-- Data shown follows --

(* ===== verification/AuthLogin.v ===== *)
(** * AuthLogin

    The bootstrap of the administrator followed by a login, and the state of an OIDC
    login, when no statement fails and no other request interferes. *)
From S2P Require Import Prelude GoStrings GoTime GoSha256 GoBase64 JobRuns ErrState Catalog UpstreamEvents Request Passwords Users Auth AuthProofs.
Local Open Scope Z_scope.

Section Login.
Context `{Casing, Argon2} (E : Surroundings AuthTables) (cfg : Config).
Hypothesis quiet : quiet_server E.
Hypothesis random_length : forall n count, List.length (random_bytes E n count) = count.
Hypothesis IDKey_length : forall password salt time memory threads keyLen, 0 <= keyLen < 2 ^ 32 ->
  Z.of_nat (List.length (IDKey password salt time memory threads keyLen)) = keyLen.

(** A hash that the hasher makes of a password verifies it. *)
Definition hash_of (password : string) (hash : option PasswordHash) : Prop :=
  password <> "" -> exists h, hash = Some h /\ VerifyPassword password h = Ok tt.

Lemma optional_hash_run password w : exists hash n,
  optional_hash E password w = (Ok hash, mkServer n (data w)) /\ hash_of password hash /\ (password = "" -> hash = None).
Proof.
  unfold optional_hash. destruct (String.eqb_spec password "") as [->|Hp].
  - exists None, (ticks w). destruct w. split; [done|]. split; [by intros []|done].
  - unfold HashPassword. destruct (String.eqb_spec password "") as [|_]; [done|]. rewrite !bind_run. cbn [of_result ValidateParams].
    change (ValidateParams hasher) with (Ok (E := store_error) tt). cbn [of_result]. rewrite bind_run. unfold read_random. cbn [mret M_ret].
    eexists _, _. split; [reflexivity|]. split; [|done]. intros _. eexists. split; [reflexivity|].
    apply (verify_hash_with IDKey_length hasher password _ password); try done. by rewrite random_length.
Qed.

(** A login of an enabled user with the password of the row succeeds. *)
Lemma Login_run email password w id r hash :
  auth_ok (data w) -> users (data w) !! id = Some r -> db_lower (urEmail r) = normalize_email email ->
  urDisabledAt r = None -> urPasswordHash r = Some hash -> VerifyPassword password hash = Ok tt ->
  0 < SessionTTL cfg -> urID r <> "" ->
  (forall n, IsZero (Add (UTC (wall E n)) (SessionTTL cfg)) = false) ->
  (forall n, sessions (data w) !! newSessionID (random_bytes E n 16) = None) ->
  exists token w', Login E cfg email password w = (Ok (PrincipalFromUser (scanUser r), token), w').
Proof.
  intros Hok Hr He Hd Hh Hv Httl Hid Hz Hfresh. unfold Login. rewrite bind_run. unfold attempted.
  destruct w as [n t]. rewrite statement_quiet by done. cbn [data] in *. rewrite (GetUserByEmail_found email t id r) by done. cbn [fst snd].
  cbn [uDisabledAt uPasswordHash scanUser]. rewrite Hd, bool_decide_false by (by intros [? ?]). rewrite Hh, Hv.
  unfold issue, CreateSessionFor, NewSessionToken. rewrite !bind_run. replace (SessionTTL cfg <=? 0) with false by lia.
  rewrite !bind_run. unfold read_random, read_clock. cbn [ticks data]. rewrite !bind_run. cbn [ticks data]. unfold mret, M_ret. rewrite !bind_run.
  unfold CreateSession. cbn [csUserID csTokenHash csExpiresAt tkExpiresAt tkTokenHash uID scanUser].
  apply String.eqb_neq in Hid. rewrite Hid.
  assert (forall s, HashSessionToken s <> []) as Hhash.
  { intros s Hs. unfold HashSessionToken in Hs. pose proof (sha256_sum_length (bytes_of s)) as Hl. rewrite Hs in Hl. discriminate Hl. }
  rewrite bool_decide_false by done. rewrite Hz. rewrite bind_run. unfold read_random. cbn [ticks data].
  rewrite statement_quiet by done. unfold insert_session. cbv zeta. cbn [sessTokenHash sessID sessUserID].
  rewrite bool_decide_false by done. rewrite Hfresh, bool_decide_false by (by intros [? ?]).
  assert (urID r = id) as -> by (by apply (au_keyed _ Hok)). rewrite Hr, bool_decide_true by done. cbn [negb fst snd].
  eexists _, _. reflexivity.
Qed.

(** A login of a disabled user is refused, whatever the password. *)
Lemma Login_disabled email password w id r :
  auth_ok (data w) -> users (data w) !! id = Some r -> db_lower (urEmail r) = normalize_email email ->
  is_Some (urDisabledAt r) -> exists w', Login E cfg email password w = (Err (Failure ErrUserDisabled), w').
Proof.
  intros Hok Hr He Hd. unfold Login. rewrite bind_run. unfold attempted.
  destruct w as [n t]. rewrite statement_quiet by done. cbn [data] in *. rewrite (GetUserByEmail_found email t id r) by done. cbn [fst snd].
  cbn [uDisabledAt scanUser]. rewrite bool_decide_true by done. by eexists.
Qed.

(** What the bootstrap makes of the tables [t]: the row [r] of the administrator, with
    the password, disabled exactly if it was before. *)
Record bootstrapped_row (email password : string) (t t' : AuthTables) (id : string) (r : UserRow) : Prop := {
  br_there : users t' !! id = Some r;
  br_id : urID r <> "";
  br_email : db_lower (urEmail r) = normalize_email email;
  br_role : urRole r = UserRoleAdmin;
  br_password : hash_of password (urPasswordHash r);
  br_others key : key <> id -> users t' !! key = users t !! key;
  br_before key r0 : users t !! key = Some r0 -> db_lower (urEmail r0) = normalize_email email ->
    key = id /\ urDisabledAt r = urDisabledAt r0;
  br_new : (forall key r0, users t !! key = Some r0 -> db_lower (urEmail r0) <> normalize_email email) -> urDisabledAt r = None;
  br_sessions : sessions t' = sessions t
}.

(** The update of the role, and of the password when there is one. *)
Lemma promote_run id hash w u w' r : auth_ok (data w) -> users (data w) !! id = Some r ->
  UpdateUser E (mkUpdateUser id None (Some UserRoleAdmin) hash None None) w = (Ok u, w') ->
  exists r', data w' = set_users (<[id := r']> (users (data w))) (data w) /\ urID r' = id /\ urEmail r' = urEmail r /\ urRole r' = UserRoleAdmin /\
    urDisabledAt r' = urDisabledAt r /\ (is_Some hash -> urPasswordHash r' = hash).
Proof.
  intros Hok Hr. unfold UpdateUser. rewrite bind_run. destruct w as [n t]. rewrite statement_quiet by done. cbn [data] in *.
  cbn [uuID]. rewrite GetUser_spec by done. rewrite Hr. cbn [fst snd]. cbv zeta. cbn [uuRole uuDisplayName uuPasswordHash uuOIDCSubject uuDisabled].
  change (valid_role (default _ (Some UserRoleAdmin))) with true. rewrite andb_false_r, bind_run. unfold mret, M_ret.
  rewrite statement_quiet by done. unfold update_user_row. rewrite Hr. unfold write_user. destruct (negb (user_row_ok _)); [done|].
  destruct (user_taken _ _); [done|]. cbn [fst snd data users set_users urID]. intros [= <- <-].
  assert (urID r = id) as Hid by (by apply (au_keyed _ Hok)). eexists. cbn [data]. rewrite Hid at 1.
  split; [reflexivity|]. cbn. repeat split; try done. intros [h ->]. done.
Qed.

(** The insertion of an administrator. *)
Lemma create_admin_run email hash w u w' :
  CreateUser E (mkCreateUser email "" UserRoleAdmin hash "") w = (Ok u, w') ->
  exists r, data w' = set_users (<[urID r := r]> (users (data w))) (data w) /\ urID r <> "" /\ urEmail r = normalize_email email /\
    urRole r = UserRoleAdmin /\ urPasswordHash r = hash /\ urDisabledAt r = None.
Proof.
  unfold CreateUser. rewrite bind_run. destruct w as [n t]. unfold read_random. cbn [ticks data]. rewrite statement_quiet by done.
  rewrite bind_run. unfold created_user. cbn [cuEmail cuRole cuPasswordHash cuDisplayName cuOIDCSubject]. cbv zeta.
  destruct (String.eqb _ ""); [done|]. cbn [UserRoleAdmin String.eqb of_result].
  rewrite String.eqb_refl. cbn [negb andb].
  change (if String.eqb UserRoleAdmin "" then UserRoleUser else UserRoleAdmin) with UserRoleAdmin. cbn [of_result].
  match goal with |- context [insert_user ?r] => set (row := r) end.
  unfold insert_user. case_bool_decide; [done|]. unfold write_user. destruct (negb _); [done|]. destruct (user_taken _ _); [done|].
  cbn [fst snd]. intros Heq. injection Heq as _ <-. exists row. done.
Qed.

-- Data shown concluded --
-- Data shown follows --

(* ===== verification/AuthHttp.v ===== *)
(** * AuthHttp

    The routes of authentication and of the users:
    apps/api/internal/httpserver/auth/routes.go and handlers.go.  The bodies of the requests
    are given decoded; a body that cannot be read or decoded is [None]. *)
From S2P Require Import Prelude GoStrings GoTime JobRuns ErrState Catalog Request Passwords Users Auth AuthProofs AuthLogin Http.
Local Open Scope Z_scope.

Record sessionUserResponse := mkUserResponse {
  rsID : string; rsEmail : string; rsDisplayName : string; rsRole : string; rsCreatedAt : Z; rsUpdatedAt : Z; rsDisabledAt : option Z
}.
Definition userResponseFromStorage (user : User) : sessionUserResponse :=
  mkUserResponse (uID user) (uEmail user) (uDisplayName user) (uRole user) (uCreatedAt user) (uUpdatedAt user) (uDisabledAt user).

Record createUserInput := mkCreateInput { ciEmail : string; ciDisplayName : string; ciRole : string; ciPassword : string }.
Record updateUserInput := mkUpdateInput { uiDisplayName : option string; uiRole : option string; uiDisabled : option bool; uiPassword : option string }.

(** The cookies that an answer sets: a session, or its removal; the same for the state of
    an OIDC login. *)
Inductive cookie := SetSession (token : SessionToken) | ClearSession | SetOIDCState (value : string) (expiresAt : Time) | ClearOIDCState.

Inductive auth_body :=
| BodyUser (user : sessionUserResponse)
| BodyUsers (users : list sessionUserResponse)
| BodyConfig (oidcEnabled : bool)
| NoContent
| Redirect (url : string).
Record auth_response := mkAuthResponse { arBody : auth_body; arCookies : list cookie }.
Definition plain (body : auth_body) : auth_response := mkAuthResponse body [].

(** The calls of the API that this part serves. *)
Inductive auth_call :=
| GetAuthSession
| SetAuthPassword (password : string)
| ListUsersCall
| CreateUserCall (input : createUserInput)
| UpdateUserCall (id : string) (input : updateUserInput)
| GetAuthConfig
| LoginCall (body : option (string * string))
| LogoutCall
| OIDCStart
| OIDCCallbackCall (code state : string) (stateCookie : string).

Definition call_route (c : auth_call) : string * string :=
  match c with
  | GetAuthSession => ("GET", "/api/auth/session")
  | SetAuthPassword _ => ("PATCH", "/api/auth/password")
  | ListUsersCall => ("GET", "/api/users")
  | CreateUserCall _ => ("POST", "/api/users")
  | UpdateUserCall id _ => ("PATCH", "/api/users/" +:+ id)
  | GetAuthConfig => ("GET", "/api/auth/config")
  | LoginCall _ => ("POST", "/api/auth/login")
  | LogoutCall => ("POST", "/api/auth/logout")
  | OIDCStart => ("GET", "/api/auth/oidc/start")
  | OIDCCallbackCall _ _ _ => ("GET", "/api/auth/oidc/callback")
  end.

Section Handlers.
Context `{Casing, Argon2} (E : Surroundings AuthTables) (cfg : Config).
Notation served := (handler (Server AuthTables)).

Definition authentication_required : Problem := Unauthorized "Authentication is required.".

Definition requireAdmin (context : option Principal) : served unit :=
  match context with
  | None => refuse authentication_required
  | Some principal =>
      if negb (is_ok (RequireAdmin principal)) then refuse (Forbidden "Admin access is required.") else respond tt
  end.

-- Data shown concluded --

* What to do
Show me every line in the data above that includes "LogoutCall".

* Answer space
| LogoutCall
  | LogoutCall => ("POST", "/api/auth/logout")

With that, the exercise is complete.